→ **WHAT IS NEEDED**: From the entries below, please gather each line containing the string "Inductive".

++++ SOURCE INFORMATION ++++

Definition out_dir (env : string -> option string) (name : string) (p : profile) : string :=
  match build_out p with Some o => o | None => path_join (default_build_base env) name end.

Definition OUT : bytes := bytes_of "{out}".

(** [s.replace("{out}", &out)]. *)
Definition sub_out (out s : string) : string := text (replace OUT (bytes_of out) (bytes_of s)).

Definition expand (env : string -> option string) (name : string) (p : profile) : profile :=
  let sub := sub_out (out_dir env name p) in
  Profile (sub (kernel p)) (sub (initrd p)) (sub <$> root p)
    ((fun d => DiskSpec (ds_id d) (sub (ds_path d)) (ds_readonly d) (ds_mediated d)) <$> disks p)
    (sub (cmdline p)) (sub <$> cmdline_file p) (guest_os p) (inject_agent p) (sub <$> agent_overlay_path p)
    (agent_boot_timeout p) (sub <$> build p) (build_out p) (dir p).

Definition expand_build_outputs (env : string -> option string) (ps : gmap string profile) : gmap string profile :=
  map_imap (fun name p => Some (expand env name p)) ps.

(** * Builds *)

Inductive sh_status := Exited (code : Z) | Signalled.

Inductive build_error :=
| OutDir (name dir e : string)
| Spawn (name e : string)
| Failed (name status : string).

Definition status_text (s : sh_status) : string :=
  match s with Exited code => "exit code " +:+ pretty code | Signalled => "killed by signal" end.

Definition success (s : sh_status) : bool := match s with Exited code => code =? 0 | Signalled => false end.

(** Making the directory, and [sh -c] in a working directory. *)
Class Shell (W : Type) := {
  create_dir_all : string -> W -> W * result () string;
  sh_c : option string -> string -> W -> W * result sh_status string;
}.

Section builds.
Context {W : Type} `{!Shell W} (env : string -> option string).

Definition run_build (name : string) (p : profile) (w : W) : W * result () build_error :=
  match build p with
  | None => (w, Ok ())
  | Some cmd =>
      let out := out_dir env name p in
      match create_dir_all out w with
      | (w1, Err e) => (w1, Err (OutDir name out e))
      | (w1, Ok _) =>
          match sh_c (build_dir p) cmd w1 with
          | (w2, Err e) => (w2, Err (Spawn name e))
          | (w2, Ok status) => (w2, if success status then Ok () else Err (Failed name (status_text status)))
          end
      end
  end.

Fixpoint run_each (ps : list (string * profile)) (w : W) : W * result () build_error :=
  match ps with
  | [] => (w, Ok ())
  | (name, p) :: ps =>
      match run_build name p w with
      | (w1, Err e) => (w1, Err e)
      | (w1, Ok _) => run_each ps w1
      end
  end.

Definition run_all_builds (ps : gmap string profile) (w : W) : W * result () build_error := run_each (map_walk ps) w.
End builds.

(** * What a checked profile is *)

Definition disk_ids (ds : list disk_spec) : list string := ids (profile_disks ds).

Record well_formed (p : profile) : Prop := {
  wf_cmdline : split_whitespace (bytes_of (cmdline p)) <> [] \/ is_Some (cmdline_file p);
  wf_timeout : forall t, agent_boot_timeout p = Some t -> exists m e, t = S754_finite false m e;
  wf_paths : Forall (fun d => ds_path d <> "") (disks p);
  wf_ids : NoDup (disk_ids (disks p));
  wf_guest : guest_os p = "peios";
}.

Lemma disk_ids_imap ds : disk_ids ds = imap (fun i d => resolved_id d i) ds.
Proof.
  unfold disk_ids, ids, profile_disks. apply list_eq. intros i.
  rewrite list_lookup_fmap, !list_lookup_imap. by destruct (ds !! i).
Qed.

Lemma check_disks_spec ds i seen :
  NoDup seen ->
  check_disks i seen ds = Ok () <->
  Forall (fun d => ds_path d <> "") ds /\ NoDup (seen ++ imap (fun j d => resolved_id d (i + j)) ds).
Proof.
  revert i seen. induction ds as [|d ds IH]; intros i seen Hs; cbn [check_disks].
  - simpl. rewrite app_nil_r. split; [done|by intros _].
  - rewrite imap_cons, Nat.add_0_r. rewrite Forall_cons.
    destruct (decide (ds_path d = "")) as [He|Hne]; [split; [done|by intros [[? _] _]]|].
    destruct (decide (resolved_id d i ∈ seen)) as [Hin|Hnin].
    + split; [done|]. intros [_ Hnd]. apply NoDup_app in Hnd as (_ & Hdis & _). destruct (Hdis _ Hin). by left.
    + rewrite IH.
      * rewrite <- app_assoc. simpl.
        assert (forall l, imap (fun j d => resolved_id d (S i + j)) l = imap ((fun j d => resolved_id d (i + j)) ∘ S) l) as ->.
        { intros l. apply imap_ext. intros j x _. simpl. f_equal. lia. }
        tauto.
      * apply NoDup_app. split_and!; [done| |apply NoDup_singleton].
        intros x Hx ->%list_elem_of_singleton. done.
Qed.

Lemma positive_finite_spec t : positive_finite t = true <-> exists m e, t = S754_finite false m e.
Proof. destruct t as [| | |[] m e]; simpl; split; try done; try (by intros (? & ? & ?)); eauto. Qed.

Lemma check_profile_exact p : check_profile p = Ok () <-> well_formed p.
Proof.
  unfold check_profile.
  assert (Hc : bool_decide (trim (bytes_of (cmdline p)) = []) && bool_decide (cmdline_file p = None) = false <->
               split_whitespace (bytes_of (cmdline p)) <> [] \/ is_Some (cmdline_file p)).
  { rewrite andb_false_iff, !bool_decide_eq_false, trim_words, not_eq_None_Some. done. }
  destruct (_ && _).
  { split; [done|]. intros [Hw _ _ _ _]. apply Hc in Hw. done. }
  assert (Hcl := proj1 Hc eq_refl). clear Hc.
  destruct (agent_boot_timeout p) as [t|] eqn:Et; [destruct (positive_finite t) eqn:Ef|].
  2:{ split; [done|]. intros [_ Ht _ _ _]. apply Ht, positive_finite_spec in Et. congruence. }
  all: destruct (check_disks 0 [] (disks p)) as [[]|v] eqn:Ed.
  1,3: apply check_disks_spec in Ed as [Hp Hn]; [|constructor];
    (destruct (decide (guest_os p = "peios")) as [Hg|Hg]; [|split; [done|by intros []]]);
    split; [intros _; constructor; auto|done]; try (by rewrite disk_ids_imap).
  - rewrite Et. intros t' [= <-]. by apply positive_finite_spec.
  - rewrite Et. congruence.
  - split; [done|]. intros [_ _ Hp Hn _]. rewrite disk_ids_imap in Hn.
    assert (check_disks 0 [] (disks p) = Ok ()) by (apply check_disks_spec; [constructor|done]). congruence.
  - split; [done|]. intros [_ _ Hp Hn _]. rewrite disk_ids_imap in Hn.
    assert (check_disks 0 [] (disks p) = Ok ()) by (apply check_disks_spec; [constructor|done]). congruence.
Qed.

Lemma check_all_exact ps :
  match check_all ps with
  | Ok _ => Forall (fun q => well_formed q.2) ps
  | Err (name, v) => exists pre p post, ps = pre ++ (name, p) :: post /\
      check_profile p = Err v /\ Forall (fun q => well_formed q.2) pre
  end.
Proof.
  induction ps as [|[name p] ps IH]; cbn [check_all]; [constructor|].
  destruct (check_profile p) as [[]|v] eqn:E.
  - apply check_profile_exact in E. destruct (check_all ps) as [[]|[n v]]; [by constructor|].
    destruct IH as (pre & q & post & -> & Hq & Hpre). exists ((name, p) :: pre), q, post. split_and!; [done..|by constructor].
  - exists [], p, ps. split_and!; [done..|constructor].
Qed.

++++

→ **ANSWER TO THIS PROBLEM**:
Inductive sh_status := Exited (code : Z) | Signalled.
Inductive build_error :=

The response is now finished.